You’re Supposed to Listen to the Teacher?!
I didn’t realize until 5th grade that I was actually supposed to be listening to the teacher as she droned on all day long. In first grade I was frequently called out for talking. By 5th grade, I was done with Cs in “deportment”, and just quietly entertained myself in my head. This is pretty common in ADD, inattentive type. Unlike the hyperactives, we’re only disruptive to ourselves, in our own heads. I always made good grades, so I flew under the radar.
I guess I must have found much of school to be boring. That, and I’ve never been a morning person. I think I would have done much better in “second shift” school, had that been an option. I thought school was like church. Blah, blah, blah, blah blah. Boring. Entertain yourself as best you can, but just keep quiet and don’t draw attention to yourself. I sincerely didn’t realize I was supposed to be listening to the pastor or the teacher.
It’s Church’s Fault
I seriously think the whole church experience indoctrinated me into a mindset not conducive to knowing I needed to listen in school. I had been dutifully taken to church most every Sunday by my parents, from the time I was an infant. It was a very small Lutheran church. Sunday School was the hour before the main service. Back then, there was no arrangement for having supervision and keeping very young children down in the basement Sunday School classrooms. That came much later, but during my childhood, babies and all children sat with their families for the main service.
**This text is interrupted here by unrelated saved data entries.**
Lemma reads_hear chunks : (forall w, fst (env _ QMemory w) = true) -> Forall piece chunks -> forall s, let r := jb_run (s_job s) in
  length (rn_res_buf r) + length (concat chunks) <= RESULT_MAX ->
  wp (drain_result_reads env ((RData <$> chunks) ++ [RData []])) (fun _ s' => exists cap, jb_run (s_job s') = has_read r (rn_res_buf r ++ concat chunks) cap) s.
Proof.
  intros Hm. induction 1 as [|c chunks [Hc Hl] _ IH]; intros s r Hr; cbn [fmap list_fmap app drain_result_reads].
  - wps. exists (rn_res_cap r). cbn. rewrite app_nil_r. subst r. by destruct (jb_run (s_job s)).
  - destruct c as [|x c]; [done |]. cbn [concat] in *. rewrite length_app in Hr. rewrite (take_ge (x :: c) 4096) by done.
    wps. eapply wp_mono; [apply take_result_hears; [done |]; fold r; lia |]. intros [] s1 [cap1 H1]. fold r in H1.
    eapply wp_mono; [apply IH; rewrite H1; cbn; rewrite length_app; cbn [length] in *; lia |]. intros a s2 [cap2 H2].
    exists cap2. rewrite H2, H1. unfold has_read. cbn. by rewrite <- app_assoc.
Qed.

Lemma drain_hears chunks s : hears chunks -> Forall piece chunks -> let r := jb_run (s_job s) in
  length (rn_res_buf r) + length (concat chunks) <= RESULT_MAX ->
  wp (drain_result env) (fun _ s' => exists cap, jb_run (s_job s') = has_read r (rn_res_buf r ++ concat chunks) cap) s.
Proof.
  intros [Hr Hm _] Hp r Hl. unfold drain_result. apply wp_bind, wp_get_run, wp_bind, (wp_answer _ ((RData <$> chunks) ++ [RData []])); [done |]. intros w.
  by apply reads_hear.
Qed.

(** The parent's verdict on a message and an exit. *)
Record verdict := Verdict { vd_event : qwe_lc_event; vd_reason : string; vd_changed : bool; vd_outputs : option lua }.

Definition judge (m : option lua) (status : Z) : verdict :=
  let ok := wifexited status && (wexitstatus status =? 0)%Z in
  let by_exit := if ok then QWE_LC_EV_LEADER_EXIT_OK else QWE_LC_EV_LEADER_EXIT_FAIL in
  match m with
  | Some v =>
      let s := said_of v in
      match sd_status s with
      | MSG_NONE => Verdict QWE_LC_EV_LEADER_EXIT_FAIL "plugin-error" true None
      | MSG_EXEC => Verdict by_exit "exit-code" true None
      | MSG_OK => Verdict by_exit (if ok then "exit-code" else "plugin-error") (sd_changed s) (offered v)
      | MSG_FAILED => Verdict QWE_LC_EV_LEADER_EXIT_FAIL (sd_reason s) (sd_changed s) None
      end
  | None => Verdict QWE_LC_EV_LEADER_EXIT_FAIL "plugin-error" true None
  end.

(** What is then stored: the outputs as they came, where there are any that [store]
    can take. *)
Definition stored (o : option lua) (before after : option bytes) : Prop :=
  match o with
  | Some o => exists o', same number_text o o' /\ after = match store o' with Some b => Some b | None => before end
  | None => after = before
  end.

(** The job, told so. *)
Definition judged (v : verdict) (r : job_run) (got : qwe_lc_event * option string) (s' : st W) : Prop :=
  got = (vd_event v, Some (vd_reason v)) /\ rn_step_changed (jb_run (s_job s')) = vd_changed v /\
  stored (vd_outputs v) (rn_step_json r) (rn_step_json (jb_run (s_job s'))).

(** What [read_step_msg] makes of what it heard. *)
Lemma read_hears m s : let r := jb_run (s_job s) in (forall msg w r, decode_msg store msg = CRet r -> fst (env _ (QDecode msg) w) = r) ->
  rn_res_overflow r = false -> heard store m (rn_res_buf r) ->
  wp (read_step_msg env) (fun msg s' => rn_step_changed (jb_run (s_job s')) = rn_step_changed r /\
    match m with
    | None => msg = StepMsg MSG_NONE None true /\ rn_step_json (jb_run (s_job s')) = rn_step_json r
    | Some v => msg = StepMsg (sd_status (said_of v)) (Some (sd_reason (said_of v))) (sd_changed (said_of v)) /\
        stored (match sd_status (said_of v) with MSG_OK => offered v | _ => None end) (rn_step_json r) (rn_step_json (jb_run (s_job s')))
    end) s.
Proof.
  intros r Hd Ho Hh. unfold read_step_msg. apply wp_bind, wp_get_run. fold r. rewrite Ho. destruct m as [v|]; cbn [heard] in Hh.
  - destruct Hh as (Hn & d & Ed & H1 & H2 & H3 & H4). destruct (length (rn_res_buf r) =? 0) eqn:El; [by apply Nat.eqb_eq, nil_length_inv in El |].
    cbn [orb]. apply wp_bind. eapply wp_answer; [intros w; by apply Hd |]. intros w. cbn beta iota. rewrite H1, H2, H3.
    set (s0 := {| s_job := s_job s; s_ctx := _ |}).
    apply wp_bind. destruct (sd_status (said_of v)); try (wps; by split).
    destruct (offered v) as [o|]; [| rewrite H4; wps; by split].
    destruct H4 as (o' & Hs & ->). unfold store_outputs. destruct (store o') as [b|] eqn:E; wps; (split; [done |]; split; [done |]; exists o'; by rewrite E).
  - rewrite Hh. cbn [length]. by wps.
Qed.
No one would expect young children to listen to a sermon. When you start going to church services as an infant, I guess as you turn into a toddler and beyond, you learn that you have to keep quiet. If you didn’t keep quiet, you got taken outside. You could tell which kids were going to get a spanking by whether or not they cried louder on the walk toward the door.
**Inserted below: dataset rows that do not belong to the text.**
(** The loop: what was read, and whether the last [fread] was short. *)
Fixpoint slurp_loop (fuel : nat) (buf rest : bytes) (cap : nat) : cres (bytes * bool) :=
  match fuel with
  | 0 => CFuel
  | S fuel =>
      let cap := if length buf =? cap then next_cap cap else cap in
      let want := cap - length buf in
      let got := take want rest in
      let buf := buf ++ got in
      if (length got <? want) || (BCEMBED_MAX_SOURCE <? length buf) then mret (buf, length got <? want)
      else slurp_loop fuel buf (drop want rest) cap
  end.

(** The text, or why there is none.  [why]: the [errno] of the read that failed. *)
Definition slurp (why too_big : bytes) (file : bytes + stream) : cres (bytes + bytes) :=
  match file with
  | inl why => mret (inl why)
  | inr s =>
      '(buf, short) ← slurp_loop (S (length (readable s))) [] (readable s) 0;
      let failed := short && match st_fails s with Some k => k <=? length (st_content s) | None => false end in
      mret (if failed then inl why else if BCEMBED_MAX_SOURCE <? length buf then inl too_big else inr buf)
  end.

(** ** Writing an array *)

(** ["%u,"], and a newline after every 24th. *)
Fixpoint writer (i : nat) (bs : bytes) : bytes :=
  match bs with
  | [] => []
  | b :: bs => dec (Z.of_N (N_of_ascii b)) ++ bytes_of "," ++ (if i mod 24 =? 23 then [NL] else []) ++ writer (S i) bs
  end.

(** The array of a module, from the pieces of its dump. *)
Definition array_text (i : nat) (dump : list bytes) : bytes :=
  bytes_of "static const unsigned char data" ++ dec (Z.of_nat i) ++ bytes_of "[] = {" ++ [NL] ++
  concat (writer 0 <$> dump) ++ bytes_of "0};" ++ [NL].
I guess it never occurred to my parents to let me know by a certain age that it was time to start listening to the service. Likewise, I suppose they thought it went without saying that when you go to school, you’re supposed to listen to the teacher.
I Have a Diagnosis, Now What?
When I went to the child psychiatrist, he asked me questions about history of course. I recounted the first-grade soldier story, and that it didn’t occur to me until 5th grade that I was supposed to listen to the teacher. He declared me to have “no brainer” ADD, mostly inattentive type.
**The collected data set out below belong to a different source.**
(** C7. Once [d] is in xi, none of the four processors removes it: a
    dispute and a guarantee leave xi as it is, an assurance leaves the whole
    state as it is, and after an accumulation sweep [d] is still in xi.  A
    dispute that names such a [d], absent from rho and omega, returns
    normally, leaves rho, omega and xi as they are, adds the disputer to the
    [disputedBy] set of psi_B[d] (creating the record, with the reason of the
    dispute, when there is none), and charges the guarantor of xi[d] in
    psi_O. *)
Theorem history_immutability (impl : Impl) (S : OnchainState) (s : Z)
    (d : string) (r : WorkReport) :
  xi S !! d = Some r ->
  (forall dispute,
     exists S', processDisputeExtrinsic dispute S s = Ok S' /\ xi S' = xi S)
  /\ (forall R cbd, xi (processGuaranteeExtrinsic impl R S s cbd).2 = xi S)
  /\ (forall assuranceData, processAssuranceExtrinsic assuranceData S s = S)
  /\ is_Some (xi (processAccumulationQueue impl S s) !! d)
  /\ (forall dispute,
        disputedDigestHash dispute = d ->
        rho S !! d = None ->
        OMap.get d (omega S) = None ->
        processDisputeExtrinsic dispute S s =
          Ok {| rho := rho S; omega := omega S; xi := xi S;
                psi_B :=
                  <[d := match psi_B S !! d with
                         | Some b =>
                             {| reason := reason b;
                                disputedBy := disputedBy b
                                              ∪ {[disputerPublicKey dispute]} |}
                         | None =>
                             {| reason := disputeReason dispute;
                                disputedBy := {[disputerPublicKey dispute]} |}
                         end]> (psi_B S);
                psi_O :=
                  <[guarantorPublicKey r :=
                      {| disputeCount :=
                           match psi_O S !! guarantorPublicKey r with
                           | Some o => disputeCount o + 1
                           | None => 1
                           end;
                         lastDisputeSlot := s |}]> (psi_O S);
                globalState := globalState S |}).
Proof.
  intros Hxi. repeat split.
  - intros dispute. apply processDispute_xi.
  - intros R cbd. apply processGuarantee_xi.
  - unfold processAccumulationQueue. apply accumulate_fold_xi_mono.
    by rewrite Hxi.
  - intros dispute <- Hrho Hom.
    unfold processDisputeExtrinsic, getReportByDigest.
    rewrite Hxi, Hrho, Hom. simpl. rewrite Hxi.
    destruct (psi_B S !! disputedDigestHash dispute); simpl;
      rewrite chargeOffender_eq; reflexivity.
Qed.

Lemma runWorkItems_app (impl : Impl) (pre rest : list WorkItem)
    (gs : GlobalState) :
  runWorkItems impl (pre ++ rest) gs =
    match runWorkItems impl pre gs with
    | (gs1, None) => runWorkItems impl rest gs1
    | (gs1, Some message) => (gs1, Some message)
    end.
Proof.
  revert gs. induction pre as [|w pre IH]; intros gs; [done |].
  simpl. destruct (simulatePsiAPVM w gs); [apply IH | done].
Qed.

(** C3, amended. When the work items of a ready report fail part-way (the
    items [pre] succeed and lead from the global state of the start to [gs1],
    then Psi_A throws on the next item), the accumulation of that report
    leaves the global state at [gs1]: the deltas of the earlier items are
    kept, there is no roll-back.  The report leaves omega, is recorded in
    psi_B with reason [accumulation_failed: ...], and its guarantor is
    charged in psi_O. *)
Theorem accumulation_failure_keeps_partial_deltas (impl : Impl) (s : Z)
    (S : OnchainState) (d : string) (entry : AccumulationEntry)
    (pre post : list WorkItem) (w : WorkItem) (gs1 : GlobalState)
    (message : string) :
  OMap.get d (omega S) = Some entry ->
  status entry = ready ->
  workItems (workPackage (queuedReport entry)) = pre ++ w :: post ->
  runWorkItems impl pre (globalState S) = (gs1, None) ->
  simulatePsiAPVM w gs1 = Throw message ->
  accumulateReport impl s S d =
    {| rho := rho S;
       omega := OMap.delete d (omega S);
       xi := xi S;
       psi_B := <[d := {| reason := "accumulation_failed: " +:+ message;
                          disputedBy := {["system_accumulation"%string]} |}]>
                  (psi_B S);
       psi_O :=
         <[guarantorPublicKey (queuedReport entry) :=
             {| disputeCount :=
                  match psi_O S !! guarantorPublicKey (queuedReport entry) with
                  | Some o => disputeCount o + 1
                  | None => 1
                  end;
                lastDisputeSlot := s |}]> (psi_O S);
       globalState := gs1 |}.
Proof.
  intros Hget Hready Hitems Hpre Hfail. unfold accumulateReport.
  rewrite Hget. rewrite decide_True by done. simpl.
  rewrite Hitems, runWorkItems_app, Hpre. simpl. rewrite Hfail. simpl.
  rewrite chargeOffender_eq, OMapFacts.delete_set_eq. reflexivity.
Qed.

End HistoryProperties.

(** ** The topological sort *)

Section SortProperties.

Lemma degreeWeight_set_Some (k : string) (u v : Z) (m : list (string * Z)) :
  OMap.get k m = Some v ->
  (degreeWeight (OMap.set k u m) + Z.to_nat v
   = degreeWeight m + Z.to_nat u)%nat.
Proof.
  unfold degreeWeight. induction m as [|[k' v'] m IH]; simpl; [done |].
  destruct (decide (k = k')) as [->|Hne]; simpl.
  - intros [= ->]. lia.
  - intros Hm. specialize (IH Hm). lia.
Qed.

Lemma degreeWeight_set_None (k : string) (u : Z) (m : list (string * Z)) :
  OMap.get k m = None ->
  degreeWeight (OMap.set k u m) = (degreeWeight m + Z.to_nat u)%nat.
Proof.
  unfold degreeWeight. induction m as [|[k' v'] m IH]; simpl; [intros _; lia |].
  destruct (decide (k = k')) as [->|Hne]; simpl; [done |].
  intros Hm. rewrite (IH Hm). lia.
Qed.

(** One decrement: the weight drops by one when the digest is queued. *)
Lemma relax_weight (n : string) (inDegree : list (string * Z)) :
  let u := default 0 (OMap.get n inDegree) - 1 in
  (degreeWeight (OMap.set n u inDegree)
   + (if bool_decide (u = 0)%Z then 1 else 0) <= degreeWeight inDegree)%nat.
Proof.
  intros u. subst u. destruct (OMap.get n inDegree) as [v|] eqn:Hget; simpl.
  - pose proof (degreeWeight_set_Some n (v - 1) v inDegree Hget).
    case_bool_decide; lia.
  - rewrite (degreeWeight_set_None n _ inDegree Hget).
    try case_bool_decide; simpl; lia.
Qed.

Lemma relaxNeighbors_spec (neighbors : list string)
    (inDegree : list (string * Z)) (queue : list string) :
  exists added,
    (relaxNeighbors neighbors (inDegree, queue)).2 = queue ++ added
    /\ (length added
        + degreeWeight (relaxNeighbors neighbors (inDegree, queue)).1
        <= degreeWeight inDegree)%nat.
Proof.
  revert inDegree queue.
  induction neighbors as [|n ns IH]; intros inDegree queue.
  - exists []. simpl. rewrite app_nil_r. split; [done | lia].
  - unfold relaxNeighbors. simpl.
    pose proof (relax_weight n inDegree) as Hw. simpl in Hw.
    destruct (bool_decide (default 0 (OMap.get n inDegree) - 1 = 0)).
    + destruct (IH (OMap.set n (default 0 (OMap.get n inDegree) - 1) inDegree)
                  (queue ++ [n])) as [added [Hq Hle]].
      exists (n :: added). unfold relaxNeighbors in Hq, Hle.
      rewrite Hq, <- app_assoc. split; [done |]. simpl. lia.
    + destruct (IH (OMap.set n (default 0 (OMap.get n inDegree) - 1) inDegree)
                  queue) as [added [Hq Hle]].
      exists added. unfold relaxNeighbors in Hq, Hle.
      rewrite Hq. split; [done |]. lia.
Qed.

(** The bound of [kahnFuel] is never hit. *)
Lemma kahnLoop_is_Some (fuel : nat) (graph : list (string * list string))
    (inDegree : list (string * Z)) (queue : list string) (head : nat)
    (sortedOrder : list string) :
  (length queue - head + degreeWeight inDegree <= fuel)%nat ->
  is_Some (kahnLoop fuel graph inDegree queue head sortedOrder).
Proof.
  revert inDegree queue head sortedOrder.
  induction fuel as [|fuel IH]; intros inDegree queue head sortedOrder Hle;
    simpl; destruct (queue !! head) as [cur|] eqn:Hcur; eauto.
  - apply lookup_lt_Some in Hcur. lia.
  - apply lookup_lt_Some in Hcur.
    destruct (relaxNeighbors_spec (default [] (OMap.get cur graph))
                inDegree queue) as [added [Hq Hw]].
    destruct (relaxNeighbors _ _) as [inDegree' queue']. simpl in Hq, Hw.
    subst queue'. apply IH. rewrite length_app. lia.
Qed.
Over the next six years until I retired from the Air Force, and a few years after, I continued to be followed by psychiatrists, psychologists, or psychiatric nurses. After the first year, I was seen by providers for adults. I saw lots of psychiatry residents, as I was always assigned to a “teaching hospital”. One of my residents had ADD also, so he had great insight. He’s the one that told me that some experts believe there is always a co-morbidity of either anxiety or depression in adults with ADD.
I tried a couple ADD medications over the years, but never had the ‘OMG, I didn’t know life could be so good’ response that some people report. The insights into myself and my behaviors were more important. I was in a support group with other adults with ADD for a while. Most of us were active duty military. Insights from others was extremely valuable, hearing them put into words experiences and perspectives that most of us had experienced. One amongst us spoke of being distracted by ‘bright and shiny trains of thought’.